[Speex-dev] Jitter buffer

Wed Nov 17 08:53:13 PST 2004

> In particular, (I'm not really sure, because I don't thorougly
> understand it yet) I don't think your jitterbuffer handles:
> 
> DTX: discontinuous transmission.

That is dealt with by the codec, at least for Speex. When it stops
receiving packets, it already knows whether it's in DTX/CNG mode.

> clock skew: (see discussion, though)

Clock skew is one of the main thing I was trying to solve. Actually in
the way my jitter buffer is implemented, it's not even aware of the
difference between a clock skew and a (linear) change in network
latency.

> shrink buffer length quickly during silence

Everything is there for that, but I'm not yet looking at
silence/non-silence.

> That may be OK when the jitterbuffer is only used right before the
> audio layer, but I'm still not sure how I can integrate this
> functionality in the places I want to put the jitterbuffer.

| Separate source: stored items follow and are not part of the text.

(** * apipdf: the conversion job registry of [api.py]

    A shallow embedding of the PDF-to-Word conversion service: the
    in-memory registry [conversions], the background worker
    [process_conversion], the artifact discovery loop
    [_wait_for_download] and the HTTP handlers [convert_pdf],
    [get_status], [download_file] and [delete_conversion].

    Modelling conventions.
    - Python [str] is [string] (a sequence of one-byte characters);
      [lower] folds the ASCII letters only.
    - The registry is a [gmap] from conversion ids to job records; a job
      record is the dict literal built by [convert_pdf], whose key set
      never changes afterwards.
    - The file system is the set of paths that exist.  Paths are plain
      strings relative to the working directory; [os.remove] succeeds
      exactly on an existing path.
    - Modification times are integers (only their order is used).
    - Handlers and the worker live in a state-and-exception monad over
      [World]; the calls that leave the program (the browser session of
      [ILovePDFConverter.convert], [uuid.uuid4], the upload write) take
      their outcome as an explicit argument.
    - The worker is a thread without a lock: each of its statements
      that touches shared state (one write to the record, the call of
      [converter.convert], the return from it, [os.remove]) is an event
      of its own, and any request or any step of another worker can
      come between two of them.  A request handler is one event.  The
      files a browser session leaves in the output directory are on
      disk when its call returns.  [WorkerBegin] and [WorkerEnd] are
      shorthands for a worker that runs undisturbed up to its engine
      call, and from the return of that call to its end. *)

From Stdlib Require Import ZArith String Ascii List Bool Lia.
From stdpp Require Import gmap strings list fin_maps.
Import ListNotations.

Local Open Scope string_scope.
Local Open Scope Z_scope.

Set Warnings "-clear-no-such-hyp".

(** ** Strings *)

Module Str.

Definition lower_ascii (c : ascii) : ascii :=
  let n := nat_of_ascii c in
  if ((65 <=? n)%nat && (n <=? 90)%nat)%bool then ascii_of_nat (n + 32) else c.

(** [str.lower()] *)
Fixpoint lower (s : string) : string :=
  match s with
  | EmptyString => EmptyString
  | String c s' => String (lower_ascii c) (lower s')
  end.

(** [str.endswith(suf)]: some tail of [s] is [suf]. *)
Fixpoint endswith (s suf : string) : bool :=
  String.eqb s suf ||
  match s with
  | EmptyString => false
  | String _ s' => endswith s' suf
  end.

(** [str.startswith(pre)] *)
Definition startswith (s pre : string) : bool := String.prefix pre s.

Fixpoint contains_dot (s : string) : bool :=
  match s with
  | EmptyString => false
  | String c s' => Ascii.eqb c "."%char || contains_dot s'
  end.

(** [s.rsplit('.', 1)[0]]: the part before the last dot, or all of [s]
    when it has no dot. *)
Fixpoint rsplit_dot_head (s : string) : string :=
  match s with
  | EmptyString => EmptyString
  | String c s' =>
      if contains_dot s' then String c (rsplit_dot_head s')
      else if Ascii.eqb c "."%char then EmptyString
      else String c (rsplit_dot_head s')
  end.

(** Truthiness of a [str]: the empty string is falsy. *)
Definition truthy (s : string) : bool := negb (String.eqb s "").

(** Truthiness of an [Optional[str]]. *)
Definition truthy_opt (o : option string) : bool :=
  match o with
  | Some s => truthy s
  | None => false
  end.

End Str.

(** ** Exceptions and results *)

Inductive exn : Type :=
| KeyError (key : string)
| FileNotFoundError (path : string)
| Exception (text : string).

(** [str(e)] *)
Definition str (e : exn) : string :=
  match e with
  | KeyError k => "'" +:+ k +:+ "'"
  | FileNotFoundError p => "[Errno 2] No such file or directory: '" +:+ p +:+ "'"
  | Exception t => t
  end.

(** [fastapi.HTTPException(status_code, detail)] *)
Record HTTPException : Type := mkHTTPException {
  status_code : Z;
  detail : string
}.

Inductive result (E A : Type) : Type :=
| Ok (a : A)
| Raise (e : E).
Arguments Ok {E A} a.
Arguments Raise {E A} e.

(** ** Data model *)

(** The dict stored in [conversions] under a conversion id. *)
Record Job : Type := mkJob {
  id : string;
  status : string;
  message : string;
  url : option string;
  filename : option string;
  original_filename : string
}.

(** The pydantic response model. *)
Record ConversionStatus : Type := mkConversionStatus {
  cs_id : string;
  cs_status : string;
  cs_message : option string;
  cs_url : option string;
  cs_filename : option string
}.

Record FileResponse : Type := mkFileResponse {
  fr_path : string;
  fr_filename : string;
  fr_media_type : string
}.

I guess we'll need to discuss that in further details.

> I looked at nb_celp.c, and it seems that it would be pretty messy.
> I'd need to implement a lot of the actual codec just to be able to
> determine the number of frames in a packet.

No, it's one step above nb_celp.c, all you need to implement is 8
functions (init, destroy, process and ctl, for both encode and decode).
It can be done fairly easily. Look at modes.c perhaps. The only struct
that needs to be filled is SpeexMode. Even then, I'm willing to add an
even simpler layer if necessary.

> I think the easiest thing for me is to just stick to one frame per
> "thing" as far as the jitterbuffer is concerned, and then handle
> additional framing for packets at a higher level.

Right now, my jitter buffer assumes a fixed amount of time per frame
(but not per packet). I'm not sure if that's possible.

> Even if we use the "terminator" submode (i.e.
> speex_bits_pack(&encstate->bits, 15, 5); ), it seems hard to find that
> in the bitstream, no?

Well, you just have to know the number of bits for each mode (that's
already in the mode struct, since I use it to skip wideband in some
cases) and do some jumping.

> Because we need to synchronize multiple speakers in the conference:
> On the incoming side, each incoming "stream" has it's own timebase and
> timestamps, and jitter.  If we just passed that through (even if we
> adjusted the timebases), the different jitter characteristics of each
> speaker would create chaos for listeners, and they'd end up with
> overlapping frames, etc..

Assuming the clocks aren't synchronized (and skewed), I don't see what
you're gaining in doing that on (presumably) a server in the middle
instead of directly at the other end.

	Jean-Marc